MSF vs. MSF in Afghanistan and Syria

Liz Sly of the Washington Post wrote a deeply reported piece about how extensive Russia’s bombing campaign against civilians has become, and the horrible effects it is having on civilians and aid workers in the conflict. Without excusing the inexcusable U.S. strike in Kunduz, this makes for a revealing point of comparison for how human rights groups and even UNOCHA are responding to Russia’s war crimes policy and how they reacted to an aberrant failure by the U.S.

On bombing hospitals:

Among the medical facilities hit since the Russian intervention are 12 in northern Syria that are supported by Doctors Without Borders, said Pablo Marco, who is in charge of the agency’s programs in Syria and does not think the health centers were struck by accident.
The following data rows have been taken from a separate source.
(* ================================================================== *)
(** ** The characters of decoded strings are characters of the text *)

Lemma dict_set_chars (k : pystr) (v : value) (d : list (pystr * value))
      (x : char) :
  In x (value_chars (VDict (dict_set k v d))) ->
  In x k \/ In x (value_chars v) \/ In x (value_chars (VDict d)).
Proof.
  induction d as [| [k' v'] d IH]; cbn [dict_set value_chars flat_map fst snd].
  - rewrite app_nil_r. intros H. apply in_app_or in H. tauto.
  - destruct (pystr_eqb k' k) eqn:E;
      cbn [value_chars flat_map fst snd]; intros H;
      repeat (apply in_app_or in H as [H | H]).
    + right. right. apply in_or_app. left. apply in_or_app. now left.
    + tauto.
    + right. right. apply in_or_app. now right.
    + right. right. apply in_or_app. left. apply in_or_app. now left.
    + right. right. apply in_or_app. left. apply in_or_app. now right.
    + apply IH in H as [H | [H | H]]; auto.
      right. right. apply in_or_app. now right.
Qed.

Lemma dict_get_chars (k : pystr) (d : list (pystr * value)) (v : value)
      (x : char) :
  dict_get k d = Some v -> In x (value_chars v) ->
  In x (value_chars (VDict d)).
Proof.
  induction d as [| [k' v'] d IH]; cbn [dict_get]; [discriminate |].
  cbn [value_chars flat_map fst snd]. destruct (pystr_eqb k' k).
  - intros E Hx. inversion E; subst. apply in_or_app. left.
    apply in_or_app. now right.
  - intros E Hx. apply in_or_app. right. now apply IH.
Qed.

Lemma elements_chars (data : value) (items : list value) (item : value)
      (x : char) :
  elements data = Some items -> In item items -> In x (value_chars item) ->
  In x (value_chars data).
Proof.
  destruct data; cbn [elements]; intros E Hi Hx; inversion E; subst.
  - apply in_map_iff in Hi as (c & <- & Hc). cbn [value_chars] in *.
    destruct Hx as [<- | []]. assumption.
  - cbn [value_chars]. apply in_flat_map. eauto.
  - apply in_map_iff in Hi as ([k v] & <- & Hkv). cbn [value_chars fst] in *.
    apply in_flat_map. exists (k, v). split; [assumption |].
    apply in_or_app. now left.
Qed.
(** ** The browser-side store *)

Module StorageFacts.

Import Storage.

Lemma numberToString_not_empty (n : Z) : numberToString n <> "".
Proof.
  unfold numberToString.
  assert (Hu : forall d, NilZero.string_of_uint d <> "").
  { intros d. destruct d; cbn; discriminate. }
  destruct (Z.to_int n) as [d | d]; cbn [NilZero.string_of_int].
  - apply Hu.
  - discriminate.
Qed.

Lemma filter_same_length {A : Type} (p : A -> bool) (l : list A) :
  List.length (filter p l) = List.length l -> filter p l = l.
Proof.
  induction l as [|x l IH]; [reflexivity|]. cbn [filter].
  destruct (p x) eqn:Hp; cbn [List.length]; intros Hlen.
  - f_equal. apply IH. lia.
  - pose proof (filter_length_le p l). lia.
Qed.

Lemma filter_all_length {A : Type} (p : A -> bool) (l : list A) :
  filter p l = l -> forall x, In x l -> p x = true.
Proof.
  intros Heq x Hin. rewrite <- Heq in Hin. now apply filter_In in Hin.
Qed.

(** *** Sorting by timestamp *)

Lemma insertNewest_perm (x : SavedSnap) (l : list SavedSnap) :
  Permutation (x :: l) (insertNewest x l).
Proof.
  induction l as [|y l IH]; cbn [insertNewest]; [reflexivity|].
  destruct (timestamp x <? timestamp y); [|reflexivity].
  rewrite perm_swap. now constructor.
Qed.

Lemma sortNewestFirst_perm (l : list SavedSnap) : Permutation l (sortNewestFirst l).
Proof.
  induction l as [|x l IH]; cbn [sortNewestFirst]; [constructor|].
  rewrite <- insertNewest_perm. now constructor.
Qed.

Lemma insertNewest_sorted (x : SavedSnap) (l : list SavedSnap) :
  StronglySorted newerOrSame l -> StronglySorted newerOrSame (insertNewest x l).
Proof.
  induction l as [|y l IH]; intros Hs; cbn [insertNewest].
  - constructor; constructor.
  - inversion Hs as [|? ? Hl Hy]; subst.
    destruct (timestamp x <? timestamp y) eqn:Hlt.
    + apply Z.ltb_lt in Hlt. constructor; [now apply IH|].
      apply Forall_forall. intros z Hz.
      apply (Permutation_in _ (Permutation_sym (insertNewest_perm x l))) in Hz.
      destruct Hz as [Hz | Hz].
      * subst z. unfold newerOrSame. lia.
      * rewrite Forall_forall in Hy. now apply Hy.
    + apply Z.ltb_ge in Hlt. constructor; [exact Hs|].
      constructor; [exact Hlt|].
      eapply Forall_impl; [|exact Hy]. unfold newerOrSame. intros z Hz. lia.
Qed.

Lemma sortNewestFirst_sorted (l : list SavedSnap) :
  StronglySorted newerOrSame (sortNewestFirst l).
Proof.
  induction l as [|x l IH]; cbn [sortNewestFirst]; [constructor|].
  now apply insertNewest_sorted.
Qed.

Lemma sorted_split (n : nat) (l : list SavedSnap) :
  StronglySorted newerOrSame l ->
  StronglySorted newerOrSame (firstn n l)
  /\ forall k d, In k (firstn n l) -> In d (skipn n l) -> timestamp d <= timestamp k.
Proof.
  revert l. induction n as [|n IH]; intros l Hs.
  - cbn. split; [constructor | intros k d []].
  - destruct l as [|x l]; cbn [firstn skipn].
    + split; [constructor | intros k d []].
    + inversion Hs as [|? ? Hl Hx]; subst.
      destruct (IH l Hl) as [Hfirst Hsplit]. split.
      * constructor; [exact Hfirst|].
        apply Forall_forall. intros z Hz. rewrite Forall_forall in Hx.
        apply Hx. rewrite <- (firstn_skipn n l). apply in_or_app. now left.
      * intros k d [Hk | Hk] Hd.
        -- subst k. rewrite Forall_forall in Hx. apply (Hx d).
           rewrite <- (firstn_skipn n l). apply in_or_app. now right.
        -- now apply Hsplit.
Qed.
(** The invariant, with the bound [n] on the number of special foods
    left open: the matches keep it for [n = 1]. *)
Record Inv (n : nat) (s : State) : Prop := mkInv {
  inv_mode : mode s = Some Single ∨ mode s = Some AI;
  inv_boost : speedBoost s = 0;
  inv_special : (specialCount (foods s) ≤ n)%nat;
  inv_player : snakeInside (playerSnake s);
  inv_ai : snakeInside (aiSnake s)
}.

Lemma cellsInside_pop (l : list Cell) : cellsInside l → cellsInside (pop l).
Proof. unfold cellsInside, pop. apply Forall_take. Qed.

Lemma specialCount_app (l k : list Food) :
  specialCount (l ++ k) = (specialCount l + specialCount k)%nat.
Proof. unfold specialCount. now rewrite List.filter_app, length_app. Qed.

Lemma specialCount_delete (i : nat) (l : list Food) :
  (specialCount (delete i l) ≤ specialCount l)%nat.
Proof.
  unfold specialCount. revert i. induction l as [|f l IH]; intros [|i]; simpl; auto.
  - destruct (isSpecial f); simpl; lia.
  - specialize (IH i). destruct (isSpecial f); simpl; lia.
Qed.

Lemma specialCount_0 (l : list Food) :
  existsb isSpecial l = false → specialCount l = 0%nat.
Proof.
  unfold specialCount. induction l as [|f l IH]; simpl; [done|].
  destruct (isSpecial f); simpl; [discriminate | exact IH].
Qed.

Lemma Inv_getSnake (n : nat) (who : Who) (s : State) (snake : Snake) :
  Inv n s → getSnake who s = Some snake → cellsInside (body snake).
Proof.
  intros [_ _ _ Hp Ha] Hget.
  destruct who; simpl in Hget; rewrite Hget in *; assumption.
Qed.

Lemma Inv_setSnake (n : nat) (who : Who) (s : State) (v : Snake) :
  Inv n s → cellsInside (body v) → Inv n (setSnake who v s).
Proof. intros [] Hv. destruct who; constructor; simpl; assumption. Qed.

Lemma Inv_oblivious (n : nat) : obliviousToOracles (Inv n).
Proof. intros s d k []. constructor; assumption. Qed.

(** A change of fields the invariant does not read. *)
Ltac inv_frame :=
  let s := fresh "s" in
  let H := fresh "H" in
  intros s H; destruct H as [Hmode Hboost Hspecial Hplayer Hai];
  constructor; simpl in *; auto.

(** Any run of the placement loop keeps the invariant, as long as a
    special food is only asked for when there is none. *)
Lemma Inv_placed (n k : nat) (type : FoodType) (s : State) r s' :
  Inv n s →
  (type = Special → specialCount (foods s) = 0%nat ∧ (1 ≤ n)%nat) →
  placed k type s r s' →
  Inv n s'.
Proof.
  intros [Hm Hb Hs Hp Ha] Hnone [Hframe Hr]. rewrite Hframe.
  constructor; simpl; try assumption.
  destruct r as [f|].
  - destruct Hr as (-> & Htype & _). rewrite specialCount_app.
    unfold specialCount at 2. simpl. unfold isSpecial. rewrite Htype.
    destruct type; simpl; [lia|]. destruct (Hnone eq_refl). lia.
  - destruct Hr as (-> & _). exact Hs.
Qed.

Lemma keeps_placeFood_Normal (n : nat) : keeps (Inv n) (placeFood Normal).
Proof.
  intros s Hs. unfold wp, placeFood.
  destruct (placeFoodFrom_Ok 200 Normal s) as (r & s' & -> & Hplaced).
  now apply (Inv_placed n 200 Normal s r s').
Qed.

Create HintDb keeps.

(** Closes the leaves of a [keeps (Inv n)] goal. *)
Ltac keeps_leaf :=
  match goal with
  | |- keeps (Inv _) (modify _) => apply keeps_modify; inv_frame
  | |- keeps (Inv _) (updateSnake _ _) =>
      apply keeps_updateSnake; intros; apply Inv_setSnake; [assumption|];
      simpl; eauto using Inv_getSnake, cellsInside_pop
  | |- keeps (Inv _) (randomBelow _) => apply keeps_randomBelow, Inv_oblivious
  | |- keeps (Inv _) (randomLess _) => apply keeps_randomLess, Inv_oblivious
  | |- keeps (Inv _) _ => solve [auto with keeps]
  end.

Ltac keeps_inv := repeat first [keeps_step | keeps_leaf].

Lemma keeps_stopTick (n : nat) : keeps (Inv n) stopTick.
Proof. unfold stopTick. keeps_inv. Qed.

Lemma keeps_startTick (n : nat) : keeps (Inv n) startTick.
Proof. unfold startTick. keeps_inv. Qed.

#[global] Hint Resolve keeps_stopTick keeps_startTick keeps_placeFood_Normal : keeps.

Lemma keeps_onPlayerDie (n : nat) (which : Which) : keeps (Inv n) (onPlayerDie which).
Proof. unfold onPlayerDie, showGameOver. keeps_inv. Qed.

Lemma keeps_kill (n : nat) (who : Who) : keeps (Inv n) (kill who).
Proof. unfold kill. keeps_inv. Qed.

#[global] Hint Resolve keeps_onPlayerDie keeps_kill : keeps.

Lemma keeps_stepSnake (n : nat) (who : Who) (d : Dir) : keeps (Inv n) (stepSnake who d).
Proof.
  unfold stepSnake. apply keeps_bind; [apply keeps_get|]. intros s.
  destruct (getSnake who s) as [snake|]; [|keeps_inv].
  destruct (alive snake); simpl; [|keeps_inv].
  destruct (newHead (body snake) d) as [head|]; [|keeps_inv].
  destruct (insideGrid head) eqn:Hin; simpl; [|keeps_inv].
  apply keeps_bind.
  - apply keeps_updateSnake. intros s1 sn Hs1 Hget. apply Inv_setSnake; [assumption|].
    simpl. constructor; [assumption | exact (Inv_getSnake _ _ _ _ Hs1 Hget)].
  - intros _. apply keeps_bind; [apply keeps_readSnake|]. intros sn.
    destruct (0 <? pendingGrow sn); keeps_inv.
Qed.

#[global] Hint Resolve keeps_stepSnake : keeps.

Lemma keeps_consumeFood (n : nat) (who : Who) (food : Food) : keeps (Inv n) (consumeFood who food).
Proof.
  unfold consumeFood. destruct (ftype food).
  - keeps_inv. now rewrite Hboost.
  - keeps_inv.
Qed.

Lemma keeps_splice (n : nat) (i : nat) : keeps (Inv n) (splice i).
Proof.
  unfold splice. apply keeps_modify. inv_frame.
  etransitivity; [apply specialCount_delete | assumption].
Qed.

#[global] Hint Resolve keeps_consumeFood keeps_splice : keeps.

Lemma keeps_foodStep (n : nat) (i : nat) : keeps (Inv n) (foodStep i).
Proof. unfold foodStep. keeps_inv. Qed.

#[global] Hint Resolve keeps_foodStep : keeps.

Lemma keeps_foodLoop (n count : nat) : keeps (Inv n) (foodLoop count).
Proof. induction count as [|count IH]; simpl; keeps_inv. Qed.

#[global] Hint Resolve keeps_foodLoop : keeps.

Lemma keeps_handleFoodCollisions (n : nat) : keeps (Inv n) handleFoodCollisions.
Proof. unfold handleFoodCollisions. keeps_inv. Qed.

Lemma keeps_selfCollision (n : nat) (who : Who) : keeps (Inv n) (selfCollision who).
Proof. unfold selfCollision. keeps_inv. Qed.

Lemma keeps_headIntoBody (n : nat) (mine theirs : Who) : keeps (Inv n) (headIntoBody mine theirs).
Proof. unfold headIntoBody. keeps_inv. Qed.

#[global] Hint Resolve keeps_handleFoodCollisions keeps_selfCollision
  keeps_headIntoBody : keeps.

Lemma keeps_handleCollisionsSingleMode (n : nat) : keeps (Inv n) handleCollisionsSingleMode.
Proof. unfold handleCollisionsSingleMode, playerVsAi. keeps_inv. Qed.

Lemma keeps_findNearestFood (n : nat) (pos : option Cell) : keeps (Inv n) (findNearestFood pos).
Proof. unfold findNearestFood. keeps_inv. Qed.

Lemma keeps_bfsPath (n : nat) (start goal : Cell) : keeps (Inv n) (bfsPath start goal).
Proof. unfold bfsPath. keeps_inv. Qed.

Lemma keeps_setAiDir (n : nat) (d : Dir) : keeps (Inv n) (setAiDir d).
Proof. unfold setAiDir. keeps_inv. Qed.

#[global] Hint Resolve keeps_handleCollisionsSingleMode keeps_findNearestFood
  keeps_bfsPath keeps_setAiDir : keeps.

Lemma keeps_randomDir (n : nat) : keeps (Inv n) randomDir.
Proof. unfold randomDir. keeps_inv. Qed.

Lemma keeps_stepAi (n : nat) : keeps (Inv n) stepAi.
Proof. unfold stepAi. keeps_inv. Qed.

#[global] Hint Resolve keeps_randomDir keeps_stepAi : keeps.

Lemma keeps_aiStep (n : nat) : keeps (Inv n) aiStep.
Proof. unfold aiStep. keeps_inv. Qed.

Lemma keeps_setSpeedFromScore (n : nat) : keeps (Inv n) setSpeedFromScore.
Proof. unfold setSpeedFromScore. keeps_inv. Qed.

#[global] Hint Resolve keeps_aiStep keeps_setSpeedFromScore : keeps.

Lemma wp_keeps {A : Type} (I : State → Prop) (m : M A) (s : State) :
  keeps I m → I s → wp m (λ _, I) I s.
Proof. intros Hm Hs. now apply Hm. Qed.

Lemma keeps_gameTick (n : nat) : keeps (Inv n) gameTick.
Proof.
  unfold gameTick. apply keeps_bind; [keeps_inv|]. intros _ s Hs.
  apply wp_bind_get.
  destruct (inv_mode n s Hs) as [-> | ->]; apply wp_keeps; try assumption; keeps_inv.
Qed.
(** ** Python primitives *)

Inductive exn : Set :=
  | IndexError
  | ValueError.

Inductive result (A : Type) : Type :=
  | Ok (a : A)
  | Raise (e : exn).
Arguments Ok {A} a.
Arguments Raise {A} e.

#[global] Instance result_ret : MRet result := fun A a => Ok a.
#[global] Instance result_bind : MBind result := fun A B f m =>
  match m with
  | Ok a => f a
  | Raise e => Raise e
  end.

Abbreviation bytes := (list Z) (only parsing).
Abbreviation str := (list Z) (only parsing).

Definition bytes_ok (b : bytes) : Prop := Forall (fun x => 0 <= x < 256) b.

(** The position a subscript [i] denotes in a sequence of [len] items. *)
Definition py_index (len i : Z) : result nat :=
  let j := if i <? 0 then i + len else i in
  if (0 <=? j) && (j <? len) then Ok (Z.to_nat j) else Raise IndexError.

(** [l[i]] *)
Definition py_getitem {A : Type} (l : list A) (i : Z) : result A :=
  k ← py_index (Z.of_nat (length l)) i;
  match l !! k with
  | Some v => Ok v
  | None => Raise IndexError
  end.

(** [b[i] = v] on a bytearray; the updated buffer is returned. *)
Definition bytearray_setitem (b : bytes) (i v : Z) : result bytes :=
  k ← py_index (Z.of_nat (length b)) i;
  if (0 <=? v) && (v <? 256) then Ok (<[k := v]> b) else Raise ValueError.

(** [l[start:stop]], never raises: bounds are clamped to the sequence. *)
Definition py_clamp (len i : Z) : Z :=
  if i <? 0 then Z.max 0 (i + len) else Z.min i len.

Definition py_slice {A : Type} (l : list A) (start stop : Z) : list A :=
  let len := Z.of_nat (length l) in
  let lo := py_clamp len start in
  let hi := py_clamp len stop in
  take (Z.to_nat (hi - lo)) (drop (Z.to_nat lo) l).

(** [range(start, stop, step)] for a positive [step]. *)
Fixpoint range_from (n : nat) (start step : Z) : list Z :=
  match n with
  | O => []
  | S n' => start :: range_from n' (start + step) step
  end.

Definition py_range (start stop step : Z) : list Z :=
  range_from (Z.to_nat ((stop - start + step - 1) / step)) start step.

(** A [for] loop whose body may raise, threading the loop state. *)
Fixpoint for_each {A S : Type} (body : S -> A -> result S) (xs : list A) (s : S)
  : result S :=
  match xs with
  | [] => Ok s
  | x :: xs' => s' ← body s x; for_each body xs' s'
  end.

(** ** Basic functions to work with a disk *)

Definition getsectors (track : Z) : Z :=
  if track <? 1 then 0
  else if track <? 18 then 21
  else if track <? 25 then 19
  else if track <? 31 then 18
  else if track <? 41 then 17
  else 0.

Definition getsectornumber (track sector : Z) : Z :=
  let number := fold_left (fun number x => number + getsectors x)
                          (py_range 1 track 1) 0 in
  number + sector.

Definition getfilepointer (track sector : Z) : Z :=
  256 * getsectornumber track sector.

(** ** PETSCII to ASCII conversion tables *)

Definition PETtoASCtable : list Z := [
    0x00; 0x01; 0x02; 0x03; 0x04; 0x05; 0x06; 0x07; 0x14; 0x09; 0x0d; 0x11; 0x93; 0x0a; 0x0e; 0x0f;
    0x10; 0x0b; 0x12; 0x13; 0x08; 0x15; 0x16; 0x17; 0x18; 0x19; 0x1a; 0x1b; 0x1c; 0x1d; 0x1e; 0x1f;
    0x20; 0x21; 0x22; 0x23; 0x24; 0x25; 0x26; 0x27; 0x28; 0x29; 0x2a; 0x2b; 0x2c; 0x2d; 0x2e; 0x2f;
    0x30; 0x31; 0x32; 0x33; 0x34; 0x35; 0x36; 0x37; 0x38; 0x39; 0x3a; 0x3b; 0x3c; 0x3d; 0x3e; 0x3f;
    0x40; 0x61; 0x62; 0x63; 0x64; 0x65; 0x66; 0x67; 0x68; 0x69; 0x6a; 0x6b; 0x6c; 0x6d; 0x6e; 0x6f;
    0x70; 0x71; 0x72; 0x73; 0x74; 0x75; 0x76; 0x77; 0x78; 0x79; 0x7a; 0x5b; 0x5c; 0x5d; 0x5e; 0x5f;
    0xc0; 0xc1; 0xc2; 0xc3; 0xc4; 0xc5; 0xc6; 0xc7; 0xc8; 0xc9; 0xca; 0xcb; 0xcc; 0xcd; 0xce; 0xcf;
    0xd0; 0xd1; 0xd2; 0xd3; 0xd4; 0xd5; 0xd6; 0xd7; 0xd8; 0xd9; 0xda; 0xdb; 0xdc; 0xdd; 0xde; 0xdf;
    0x80; 0x81; 0x82; 0x83; 0x84; 0x85; 0x86; 0x87; 0x88; 0x89; 0x8a; 0x8b; 0x8c; 0x8d; 0x8e; 0x8f;
    0x90; 0x91; 0x92; 0x0c; 0x94; 0x95; 0x96; 0x97; 0x98; 0x99; 0x9a; 0x9b; 0x9c; 0x9d; 0x9e; 0x9f;
    0xa0; 0xa1; 0xa2; 0xa3; 0xa4; 0xa5; 0xa6; 0xa7; 0xa8; 0xa9; 0xaa; 0xab; 0xac; 0xad; 0xae; 0xaf;
    0xb0; 0xb1; 0xb2; 0xb3; 0xb4; 0xb5; 0xb6; 0xb7; 0xb8; 0xb9; 0xba; 0xbb; 0xbc; 0xbd; 0xbe; 0xbf;
    0x60; 0x41; 0x42; 0x43; 0x44; 0x45; 0x46; 0x47; 0x48; 0x49; 0x4a; 0x4b; 0x4c; 0x4d; 0x4e; 0x4f;
    0x50; 0x51; 0x52; 0x53; 0x54; 0x55; 0x56; 0x57; 0x58; 0x59; 0x5a; 0x7b; 0x7c; 0x7d; 0x7e; 0x7f;
    0xa0; 0xa1; 0xa2; 0xa3; 0xa4; 0xa5; 0xa6; 0xa7; 0xa8; 0xa9; 0xaa; 0xab; 0xac; 0xad; 0xae; 0xaf;
    0xb0; 0xb1; 0xb2; 0xb3; 0xb4; 0xb5; 0xb6; 0xb7; 0xb8; 0xb9; 0xba; 0xbb; 0xbc; 0xbd; 0xbe; 0xbf].

Definition ASCtoPETtable : list Z := [
    0x00; 0x01; 0x02; 0x03; 0x04; 0x05; 0x06; 0x07; 0x14; 0x20; 0x0d; 0x11; 0x93; 0x0a; 0x0e; 0x0f;
    0x10; 0x0b; 0x12; 0x13; 0x08; 0x15; 0x16; 0x17; 0x18; 0x19; 0x1a; 0x1b; 0x1c; 0x1d; 0x1e; 0x1f;
    0x20; 0x21; 0x22; 0x23; 0x24; 0x25; 0x26; 0x27; 0x28; 0x29; 0x2a; 0x2b; 0x2c; 0x2d; 0x2e; 0x2f;
    0x30; 0x31; 0x32; 0x33; 0x34; 0x35; 0x36; 0x37; 0x38; 0x39; 0x3a; 0x3b; 0x3c; 0x3d; 0x3e; 0x3f;
    0x40; 0xc1; 0xc2; 0xc3; 0xc4; 0xc5; 0xc6; 0xc7; 0xc8; 0xc9; 0xca; 0xcb; 0xcc; 0xcd; 0xce; 0xcf;
    0xd0; 0xd1; 0xd2; 0xd3; 0xd4; 0xd5; 0xd6; 0xd7; 0xd8; 0xd9; 0xda; 0x5b; 0x5c; 0x5d; 0x5e; 0x5f;
    0xc0; 0x41; 0x42; 0x43; 0x44; 0x45; 0x46; 0x47; 0x48; 0x49; 0x4a; 0x4b; 0x4c; 0x4d; 0x4e; 0x4f;
    0x50; 0x51; 0x52; 0x53; 0x54; 0x55; 0x56; 0x57; 0x58; 0x59; 0x5a; 0xdb; 0xdc; 0xdd; 0xde; 0xdf;
    0x80; 0x81; 0x82; 0x83; 0x84; 0x85; 0x86; 0x87; 0x88; 0x89; 0x8a; 0x8b; 0x8c; 0x8d; 0x8e; 0x8f;
    0x90; 0x91; 0x92; 0x0c; 0x94; 0x95; 0x96; 0x97; 0x98; 0x99; 0x9a; 0x9b; 0x9c; 0x9d; 0x9e; 0x9f;
    0xa0; 0xa1; 0xa2; 0xa3; 0xa4; 0xa5; 0xa6; 0xa7; 0xa8; 0xa9; 0xaa; 0xab; 0xac; 0xad; 0xae; 0xaf;
    0xb0; 0xb1; 0xb2; 0xb3; 0xb4; 0xb5; 0xb6; 0xb7; 0xb8; 0xb9; 0xba; 0xbb; 0xbc; 0xbd; 0xbe; 0xbf;
    0x60; 0x61; 0x62; 0x63; 0x64; 0x65; 0x66; 0x67; 0x68; 0x69; 0x6a; 0x6b; 0x6c; 0x6d; 0x6e; 0x6f;
    0x70; 0x71; 0x72; 0x73; 0x74; 0x75; 0x76; 0x77; 0x78; 0x79; 0x7a; 0x7b; 0x7c; 0x7d; 0x7e; 0x7f;
    0xe0; 0xe1; 0xe2; 0xe3; 0xe4; 0xe5; 0xe6; 0xe7; 0xe8; 0xe9; 0xea; 0xeb; 0xec; 0xed; 0xee; 0xef;
    0xf0; 0xf1; 0xf2; 0xf3; 0xf4; 0xf5; 0xf6; 0xf7; 0xf8; 0xf9; 0xfa; 0xfb; 0xfc; 0xfd; 0xfe; 0xff].

(** ** Various constants *)

(** A string literal as the list of its code points. *)
Definition py_str (s : string) : str :=
  map (fun a => Z.of_N (N_of_ascii a)) (list_ascii_of_string s).

Definition FILETYPES : list str :=
  [py_str "DEL"; py_str "SEQ"; py_str "PRG"; py_str "USR"; py_str "REL"].

(** ** PETSCII functions *)

(** [chr] and [ord] are the identity on code points. *)
Definition PETtoASC (line : bytes) : result str :=
  for_each (fun result x => c ← py_getitem PETtoASCtable x; Ok (result ++ [c]))
           line [].

Definition ASCtoPET (line : str) : result str :=
  for_each (fun result x => c ← py_getitem ASCtoPETtable x; Ok (result ++ [c]))
           line [].

Definition PETdelpadding (line : bytes) : bytes :=
  fold_left (fun result x => if x =? 0xA0 then result else result ++ [x])
            line [].

(** ** String methods used by the header *)

(** [s.ljust(width)]: pads with spaces on the right, never truncates. *)
Definition py_ljust (s : str) (width : Z) : str :=
  s ++ repeat 0x20 (Z.to_nat (width - Z.of_nat (length s))).

(** [str.upper] on one character of the Latin-1 range, the only characters
    a header holds (its literals and the entries of [PETtoASCtable]); code
    points from 0x100 on are left as they are. *)
Definition py_upper_char (c : Z) : str :=
  if (0x61 <=? c) && (c <=? 0x7A) then [c - 0x20]
  else if c =? 0xB5 then [0x39C]
  else if c =? 0xDF then [0x53; 0x53]
  else if c =? 0xF7 then [c]
  else if (0xE0 <=? c) && (c <=? 0xFE) then [c - 0x20]
  else if c =? 0xFF then [0x178]
  else [c].

Definition py_upper (s : str) : str := concat (map py_upper_char s).

(** ** BAM class: working with the BAM

    [self.bam] is the buffer the caller passed in; the methods below take
    it as their first argument, and the two that assign to it return it
    updated. *)

Definition getdiskname (bam : bytes) : result str :=
  PETtoASC (PETdelpadding (py_slice bam 0x90 0xA0)).

Definition getdiskident (bam : bytes) : result str :=
  PETtoASC (py_slice bam 0xA2 0xA4).

(** The double quote character, code point 0x22. *)
Definition dquote : str := [0x22].

Definition getheader (bam : bytes) : result str :=
  let header := py_str "0    " ++ dquote in
  name ← getdiskname bam;
  let header := header ++ py_ljust (name ++ dquote) 19 in
  ident ← getdiskident bam;
  let header := header ++ py_ljust ident 3 in
  dos ← PETtoASC (py_slice bam 0xA5 0xA7);
  let header := header ++ dos in
  Ok (py_upper header).

Definition getblocksfree (bam : bytes) : result Z :=
  for_each (fun blocksfree x =>
              if x =? 0x48 then Ok blocksfree
              else v ← py_getitem bam x; Ok (blocksfree + v))
           (py_range 0x04 0x90 0x04) 0.

Definition getallocated (bam : bytes) : result Z :=
  for_each (fun allocated x =>
              v ← py_getitem bam x; Ok (allocated + (getsectors (x / 4) - v)))
           (py_range 0x04 0x90 0x04) 0.

Definition blockisfree (bam : bytes) (track sector : Z) : result bool :=
  v ← py_getitem bam (4 * track + 1 + sector / 8);
  Ok (Z.land v (Z.shiftl 1 (sector mod 8)) >? 0).

Definition allocateblock (bam : bytes) (track sector : Z) : result bytes :=
  temp ← py_getitem bam (4 * track + 1 + sector / 8);
  let temp := Z.land temp (255 - Z.shiftl 1 (sector mod 8)) in
  bytearray_setitem bam (4 * track + 1 + sector / 8) temp.

Definition deallocateblock (bam : bytes) (track sector : Z) : result bytes :=
  temp ← py_getitem bam (4 * track + 1 + sector / 8);
  let temp := Z.lor temp (Z.shiftl 1 (sector mod 8)) in
  bytearray_setitem bam (4 * track + 1 + sector / 8) temp.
“Of course it is impossible for us to have certainty, but the frequency with which bombs are falling in hospitals or very close to hospitals is enough to make it really seem that, yes, they are targeting hospitals,” he said.

In Kunduz:

Doctors Without Borders is calling for an independent investigation of the deadly bombing of its hospital in the Afghan city of Kunduz, which it says is no longer operational…

As the United States said it was investigating what struck the hospital during the night, the charity expressed shock and demanded answers, stressing that all combatants had been told long ago where the hospital was.

“Under the clear presumption that a war crime has been committed, MSF demands that a full and transparent investigation into the event be conducted by an independent international body,” said Doctors Without Borders, which is known internationally as Medecins Sans Frontieres, or MSF. “Relying only on an internal investigation by a party to the conflict would be wholly insufficient.”

While there was almost a race to scream “war crimes” in Kunduz as soon as news of the attack spread, in Syria aid agencies have gone out of their way to avoid using the phrase to describe a far larger campaign that is obviously targeting food distribution centers, markets, and hospitals. I’ve explained before the extremely negative consequences of this double standard on war crimes and humanitarian atrocities — but I still cannot understand why that is. MSF in particular was quick to lecture the U.S. that “even war has rules” after a single incident, but they remain shy of doing the same to Russia despite a dozen examples of the same. So why is that?